» **Assigned task**:
Once you reach the line containing "rows, the decoding" in the entries below, write out that line and each one after it down to the line containing "Definition is_unspecified_v4 (a", exactly and with nothing added.

» **Input records**:

(* ===== verification/Neighbor.v ===== *)
(** * Neighbour tables: data and operations

    crates/lattice-sensor/src/neighbor.rs: link addresses, the normalisation of raw neighbour
    rows, the decoding of kernel messages, and the tracker that turns successive snapshots
    into appearances, confirmations, misses and departures. The byte arrays are lists of
    bytes; the netlink crate's types are given by the variants that the code matches and one
    for all others. Reading the tables themselves is operating-system I/O. *)

From S2P Require Import Prelude Order Time Text Bytes Net.

(** ** Link addresses and rows *)
Definition LinkAddress : Type := list Z.

Inductive NeighborError :=
  | InvalidLinkAddress | InvalidIp | InvalidConfig | NCapacity | ConflictingDuplicate
  | ClockRollback | Transport | Malformed.

(** [LinkAddress::valid]: neither zero nor broadcast nor a group address. *)
Definition link_valid (a : LinkAddress) : bool :=
  bool_decide (a <> repeat 0 6) && bool_decide (a <> repeat 255 6) && (Z.land (hd 0 a) 1 =? 0).

Definition link_try_from (v : list Z) : result LinkAddress NeighborError :=
  if link_valid v then Ok v else Err InvalidLinkAddress.

Inductive NeighborReachability :=
  | Reachable | Stale | Delay | Probe | Permanent | Incomplete | NFailed | NoArp | UnknownReachability.
#[global] Instance NeighborReachability_eq_dec : EqDecision NeighborReachability.
Proof. solve_decision. Defined.

Definition is_present (r : NeighborReachability) : bool :=
  match r with Reachable | Stale | Delay | Probe | Permanent | NoArp => true | _ => false end.

Record NeighborRow := {
  nr_interface : InterfaceId;
  nr_ip : IpAddr;
  nr_link_address : LinkAddress;
  nr_reachability : NeighborReachability
}.
#[global] Instance NeighborRow_eq_dec : EqDecision NeighborRow.
Proof. solve_decision. Defined.

(** [Ipv4Addr::is_unspecified], [is_loopback], [is_multicast]. *)
Definition is_unspecified_v4 (a : Z) : bool := a =? 0.
Definition is_loopback_v4 (a : Z) : bool := octet a 0 =? 127.
Definition is_multicast_v4 (a : Z) : bool := (224 <=? octet a 0) && (octet a 0 <=? 239).
(** [Ipv6Addr::is_unique_local] *)
Definition is_unique_local (a : Z) : bool := Z.land (Z.shiftr a 112) 65024 =? 64512.

Definition valid_ip (ip : IpAddr) : bool :=
  match ip with
  | V4 x => (is_private_v4 x || is_link_local_v4 x) && negb (is_unspecified_v4 x)
            && negb (is_loopback_v4 x) && negb (is_multicast_v4 x) && negb (x =? v4 255 255 255 255)
  | V6 x => (is_unique_local x || is_unicast_link_local x) && negb (is_unspecified_v6 x)
            && negb (is_loopback_v6 x) && negb (is_multicast_v6 x)
  end.

Definition row_new (interface : InterfaceId) (ip : IpAddr) (link : LinkAddress)
    (reachability : NeighborReachability) : result NeighborRow NeighborError :=
  if negb (valid_ip ip) then Err InvalidIp
  else Ok {| nr_interface := interface; nr_ip := ip; nr_link_address := link; nr_reachability := reachability |}.

(** ** Snapshots *)
Record NeighborSnapshotConfig := {
  ns_max_rows : Z;
  ns_allowed_interfaces : gset InterfaceId;
  ns_max_raw_messages : Z
}.
Definition RAW_MESSAGES_PER_ROW : Z := 4.

Definition snapshot_config_new (max_rows : Z) (allowed : list InterfaceId)
  : result NeighborSnapshotConfig NeighborError :=
  let allowed_interfaces : gset InterfaceId := list_to_set allowed in
  if u64_max <? max_rows * RAW_MESSAGES_PER_ROW then Err InvalidConfig
  else if (max_rows =? 0) || bool_decide (allowed_interfaces = ∅) || bool_decide (0 ∈ allowed_interfaces)
  then Err InvalidConfig
  else Ok {| ns_max_rows := max_rows; ns_allowed_interfaces := allowed_interfaces;
             ns_max_raw_messages := max_rows * RAW_MESSAGES_PER_ROW |}.

Record RawNeighborRow := {
  rw_ifindex : Z;
  rw_family : Z;
  rw_address : list Z;
  rw_mac : list Z;
  rw_reachability : NeighborReachability
}.

Definition ADDRESS_FAMILY_INET : Z := 2.
Definition ADDRESS_FAMILY_INET6 : Z := 23.

Definition map_windows_state_code (state : Z) : NeighborReachability :=
  if state =? 0 then NFailed else if state =? 1 then Incomplete else if state =? 2 then Probe
  else if state =? 3 then Delay else if state =? 4 then Stale else if state =? 5 then Reachable
  else if state =? 6 then Permanent else UnknownReachability.

(** [to_ne_bytes] on the little-endian machines that run Windows. *)
Definition windows_address_to_raw (family ipv4_s_addr : Z) (ipv6_bytes : list Z)
  : result (list Z) NeighborError :=
  if family =? ADDRESS_FAMILY_INET then Ok (rev (be_bytes 4 ipv4_s_addr) ++ repeat 0 12)
  else if family =? ADDRESS_FAMILY_INET6 then Ok ipv6_bytes
  else Err Malformed.

(** The number that a big-endian byte array denotes. *)
Definition be_value (b : list Z) : Z := fold_left (fun a x => 256 * a + x) b 0.

Definition raw_ip (r : RawNeighborRow) : result IpAddr NeighborError :=
  if rw_family r =? ADDRESS_FAMILY_INET then Ok (V4 (be_value (take 4 (rw_address r))))
  else if rw_family r =? ADDRESS_FAMILY_INET6 then Ok (V6 (be_value (rw_address r)))
  else Err Malformed.

(** One raw row: skipped, refused or normalised. *)
Definition normalize_row (config : NeighborSnapshotConfig) (r : RawNeighborRow)
  : result (option NeighborRow) NeighborError :=
  if (rw_ifindex r =? 0) || negb (bool_decide (rw_ifindex r ∈ ns_allowed_interfaces config)) then Ok None
  else
    let? ip := raw_ip r in
    if negb (valid_ip ip) then Ok None
    else if negb (Nat.eqb (length (rw_mac r)) 6) then Err Malformed
    else if bool_decide (rw_mac r = repeat 255 6) || negb (Z.land (hd 0 (rw_mac r)) 1 =? 0) then Ok None
    else
      let? link := match link_try_from (rw_mac r) with Ok l => Ok l | Err _ => Err Malformed end in
      let? row := row_new (rw_ifindex r) ip link (rw_reachability r) in
      Ok (Some row).

Fixpoint normalize_loop (config : NeighborSnapshotConfig) (count : Z) (raw : list RawNeighborRow)
  : result (list NeighborRow) NeighborError :=
  match raw with
  | [] => Ok []
  | r :: raw' =>
    if u64_max <? count + 1 then Err NCapacity
    else if ns_max_raw_messages config <? count + 1 then Err NCapacity
    else
      let? o := normalize_row config r in
      let? rows := normalize_loop config (count + 1) raw' in
      Ok (match o with Some row => row :: rows | None => rows end)
  end.

Definition reachability_rank (v : NeighborReachability) : Z :=
  match v with
  | Reachable => 0 | Stale => 1 | Delay => 2 | Probe => 3 | Permanent => 4 | Incomplete => 5
  | NFailed => 6 | NoArp => 7 | UnknownReachability => 8
  end.

Definition link_cmp : LinkAddress -> LinkAddress -> comparison := list_cmp Z.compare.

Definition row_cmp (a b : NeighborRow) : comparison :=
  then_cmp (Z.compare (nr_interface a) (nr_interface b))
  (then_cmp (link_cmp (nr_link_address a) (nr_link_address b))
  (then_cmp (ip_cmp (nr_ip a) (nr_ip b))
  (Z.compare (reachability_rank (nr_reachability a)) (reachability_rank (nr_reachability b))))).

Definition normalize_raw_rows (config : NeighborSnapshotConfig) (raw : list RawNeighborRow)
  : result (list NeighborRow) NeighborError :=
  let? rows := normalize_loop config 0 raw in
  let rows := vec_dedup (sort_by row_cmp rows) in
  if ns_max_rows config <? Z.of_nat (length rows) then Err NCapacity else Ok rows.

(** ** Kernel messages *)
Inductive NeighbourState :=
  | KReachable | KStale | KDelay | KProbe | KPermanent | KIncomplete | KFailed | KNoarp | KOther.
Inductive NeighbourAddress := Inet (a : Z) | Inet6 (a : Z) | OtherAddress.
Inductive NeighbourAttribute := Destination (a : NeighbourAddress) | LinkLayerAddress (v : list Z) | OtherAttribute.
Record NeighbourMessage := {
  nm_ifindex : Z; nm_state : NeighbourState; nm_attributes : list NeighbourAttribute }.

Definition map_kernel_state (s : NeighbourState) : NeighborReachability :=
  match s with
  | KReachable => Reachable | KStale => Stale | KDelay => Delay | KProbe => Probe
  | KPermanent => Permanent | KIncomplete => Incomplete | KFailed => NFailed | KNoarp => NoArp
  | KOther => UnknownReachability
  end.

Fixpoint scan_attributes (ip : option IpAddr) (link : option (list Z)) (l : list NeighbourAttribute)
  : result (option IpAddr * option (list Z)) NeighborError :=
  match l with
  | [] => Ok (ip, link)
  | Destination a :: l' =>
    match ip, a with
    | Some _, _ => Err Malformed
    | None, Inet v => scan_attributes (Some (V4 v)) link l'
    | None, Inet6 v => scan_attributes (Some (V6 v)) link l'
    | None, OtherAddress => Err Malformed
    end
  | LinkLayerAddress v :: l' =>
    match link with
    | Some _ => Err Malformed
    | None => scan_attributes ip (Some v) l'
    end
  | OtherAttribute :: l' => scan_attributes ip link l'
  end.

Definition decode_linux_message_raw (config : NeighborSnapshotConfig) (m : NeighbourMessage)
  : result (option RawNeighborRow) NeighborError :=
  if nm_ifindex m =? 0 then Ok None
  else if negb (bool_decide (nm_ifindex m ∈ ns_allowed_interfaces config)) then Ok None
  else
    let? found := scan_attributes None None (nm_attributes m) in
    match found with
    | (Some ip, Some link) =>
      let '(family, address) := match ip with
        | V4 a => (ADDRESS_FAMILY_INET, be_bytes 4 a ++ repeat 0 12)
        | V6 a => (ADDRESS_FAMILY_INET6, be_bytes 16 a)
        end in
      Ok (Some {| rw_ifindex := nm_ifindex m; rw_family := family; rw_address := address;
                  rw_mac := link; rw_reachability := map_kernel_state (nm_state m) |})
    | _ => Ok None
    end.

Fixpoint decode_messages (config : NeighborSnapshotConfig) (count : Z) (l : list NeighbourMessage)
  : result (list RawNeighborRow) NeighborError :=
  match l with
  | [] => Ok []
  | m :: l' =>
    if u64_max <? count + 1 then Err NCapacity
    else if ns_max_raw_messages config <? count + 1 then Err NCapacity
    else
      let? o := decode_linux_message_raw config m in
      let? rows := decode_messages config (count + 1) l' in
      Ok (match o with Some row => row :: rows | None => rows end)
  end.

Definition normalize_linux_messages (config : NeighborSnapshotConfig) (l : list NeighbourMessage)
  : result (list NeighborRow) NeighborError :=
  let? raw := decode_messages config 0 l in
  normalize_raw_rows config raw.

(** ** The tracker *)
Record NeighborTrackerConfig := {
  nc_max_rows : Z; nc_max_devices : Z; nc_missed_snapshots_before_departure : Z }.
Definition default_tracker_config : NeighborTrackerConfig := {|
  nc_max_rows := 4096; nc_max_devices := 1024; nc_missed_snapshots_before_departure := 2 |}.

Record NeighborDevice := {
  nd_interface : InterfaceId; nd_link_address : LinkAddress; nd_addresses : list IpAddr }.

Inductive NeighborEvent :=
  | Appeared (device : NeighborDevice) (observed_at : DateTime)
  | Confirmed (device : NeighborDevice) (observed_at : DateTime)
  | Missed (device : NeighborDevice) (observed_at : DateTime) (consecutive_misses : Z)
  | Departed (device : NeighborDevice) (observed_at : DateTime).

Record TrackState := { ts_device : NeighborDevice; ts_missed : Z }.
Definition DeviceKey : Type := InterfaceId * LinkAddress.

Record NeighborTracker := {
  nt_cfg : NeighborTrackerConfig;
  nt_states : gmap DeviceKey TrackState;
  nt_last_observed_at : option DateTime
}.

Definition tracker_new (cfg : NeighborTrackerConfig) : result NeighborTracker NeighborError :=
  if (nc_max_rows cfg =? 0) || (nc_max_devices cfg =? 0) || (nc_missed_snapshots_before_departure cfg =? 0)
  then Err InvalidConfig
  else Ok {| nt_cfg := cfg; nt_states := ∅; nt_last_observed_at := None |}.

Definition device_key_cmp (a b : DeviceKey) : comparison :=
  then_cmp (Z.compare (fst a) (fst b)) (link_cmp (snd a) (snd b)).

(** Grouping the rows of a snapshot by device. *)
Fixpoint group_rows (rows : list NeighborRow) (grouped : gmap DeviceKey (list IpAddr))
    (ips : gmap (InterfaceId * IpAddr) LinkAddress) : result (gmap DeviceKey (list IpAddr)) NeighborError :=
  match rows with
  | [] => Ok grouped
  | r :: rows' =>
    if negb (valid_ip (nr_ip r)) then Err InvalidIp
    else if negb (link_valid (nr_link_address r)) then Err InvalidLinkAddress
    else if is_some_and (fun old => bool_decide (old <> nr_link_address r)) (ips !! (nr_interface r, nr_ip r))
    then Err ConflictingDuplicate
    else
      let ips := <[(nr_interface r, nr_ip r) := nr_link_address r]> ips in
      let key := (nr_interface r, nr_link_address r) in
      group_rows rows'
        (if is_present (nr_reachability r) then <[key := default [] (grouped !! key) ++ [nr_ip r]]> grouped
         else grouped) ips
  end.

Definition group_device (key : DeviceKey) (addrs : list IpAddr) : NeighborDevice := {|
  nd_interface := fst key; nd_link_address := snd key; nd_addresses := vec_dedup (sort_by ip_cmp addrs) |}.

(** The loop over the devices of the snapshot. *)
Fixpoint present_loop (at_ : DateTime) (l : list (DeviceKey * list IpAddr)) (next : gmap DeviceKey TrackState)
  : list NeighborEvent * gmap DeviceKey TrackState :=
  match l with
  | [] => ([], next)
  | (key, addrs) :: l' =>
    let device := group_device key addrs in
    let event := match next !! key with Some _ => Confirmed device at_ | None => Appeared device at_ end in
    let '(events, next') := present_loop at_ l' (<[key := {| ts_device := device; ts_missed := 0 |}]> next) in
    (event :: events, next')
  end.

(** The loop over the tracked devices that the snapshot lacks; the keys to remove come last. *)
Fixpoint absent_loop (limit : Z) (at_ : DateTime) (present : gset DeviceKey) (l : list (DeviceKey * TrackState))
    (next : gmap DeviceKey TrackState)
  : result (list NeighborEvent * gmap DeviceKey TrackState * list DeviceKey) NeighborError :=
  match l with
  | [] => Ok ([], next, [])
  | (key, s) :: l' =>
    if bool_decide (key ∈ present) then absent_loop limit at_ present l' next
    else
      let? missed := ok_or (checked_add_u64 (ts_missed s) 1) NCapacity in
      let departs := limit <=? missed in
      let? rest := absent_loop limit at_ present l'
                     (<[key := {| ts_device := ts_device s; ts_missed := missed |}]> next) in
      let '(events, next', departed) := rest in
      Ok (Missed (ts_device s) at_ missed
            :: (if departs then Departed (ts_device s) at_ :: events else events),
          next', if departs then key :: departed else departed)
  end.

Definition tracker_observe (t : NeighborTracker) (rows : list NeighborRow) (observed_at : DateTime)
  : result (list NeighborEvent * NeighborTracker) NeighborError :=
  let cfg := nt_cfg t in
  if is_some_and (fun last => observed_at <? last) (nt_last_observed_at t) then Err ClockRollback
  else if nc_max_rows cfg <? Z.of_nat (length rows) then Err NCapacity
  else
    let? grouped := group_rows rows ∅ ∅ in
    if nc_max_devices cfg <? Z.of_nat (size grouped) then Err NCapacity
    else
      let new_count := Z.of_nat (size (dom grouped ∖ dom (nt_states t))) in
      if is_none_or (fun n => nc_max_devices cfg <? n)
           (checked_add_u64 (Z.of_nat (size (nt_states t))) new_count) then Err NCapacity
      else
        let '(events, next) := present_loop observed_at (in_order device_key_cmp (map_to_list grouped)) (nt_states t) in
        let? rest := absent_loop (nc_missed_snapshots_before_departure cfg) observed_at (dom grouped)
                       (in_order device_key_cmp (map_to_list next)) next in
        let '(more, next', departed) := rest in
        Ok (events ++ more,
            {| nt_cfg := cfg; nt_states := fold_left (fun m k => delete k m) departed next';
               nt_last_observed_at := Some observed_at |}).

» **Reply**:
    rows, the decoding of kernel messages, and the tracker that turns successive snapshots
    into appearances, confirmations, misses and departures. The byte arrays are lists of
    bytes; the netlink crate's types are given by the variants that the code matches and one
    for all others. Reading the tables themselves is operating-system I/O. *)

From S2P Require Import Prelude Order Time Text Bytes Net.

(** ** Link addresses and rows *)
Definition LinkAddress : Type := list Z.

Inductive NeighborError :=
  | InvalidLinkAddress | InvalidIp | InvalidConfig | NCapacity | ConflictingDuplicate
  | ClockRollback | Transport | Malformed.

(** [LinkAddress::valid]: neither zero nor broadcast nor a group address. *)
Definition link_valid (a : LinkAddress) : bool :=
  bool_decide (a <> repeat 0 6) && bool_decide (a <> repeat 255 6) && (Z.land (hd 0 a) 1 =? 0).

Definition link_try_from (v : list Z) : result LinkAddress NeighborError :=
  if link_valid v then Ok v else Err InvalidLinkAddress.

Inductive NeighborReachability :=
  | Reachable | Stale | Delay | Probe | Permanent | Incomplete | NFailed | NoArp | UnknownReachability.
#[global] Instance NeighborReachability_eq_dec : EqDecision NeighborReachability.
Proof. solve_decision. Defined.

Definition is_present (r : NeighborReachability) : bool :=
  match r with Reachable | Stale | Delay | Probe | Permanent | NoArp => true | _ => false end.

Record NeighborRow := {
  nr_interface : InterfaceId;
  nr_ip : IpAddr;
  nr_link_address : LinkAddress;
  nr_reachability : NeighborReachability
}.
#[global] Instance NeighborRow_eq_dec : EqDecision NeighborRow.
Proof. solve_decision. Defined.

(** [Ipv4Addr::is_unspecified], [is_loopback], [is_multicast]. *)
Definition is_unspecified_v4 (a : Z) : bool := a =? 0.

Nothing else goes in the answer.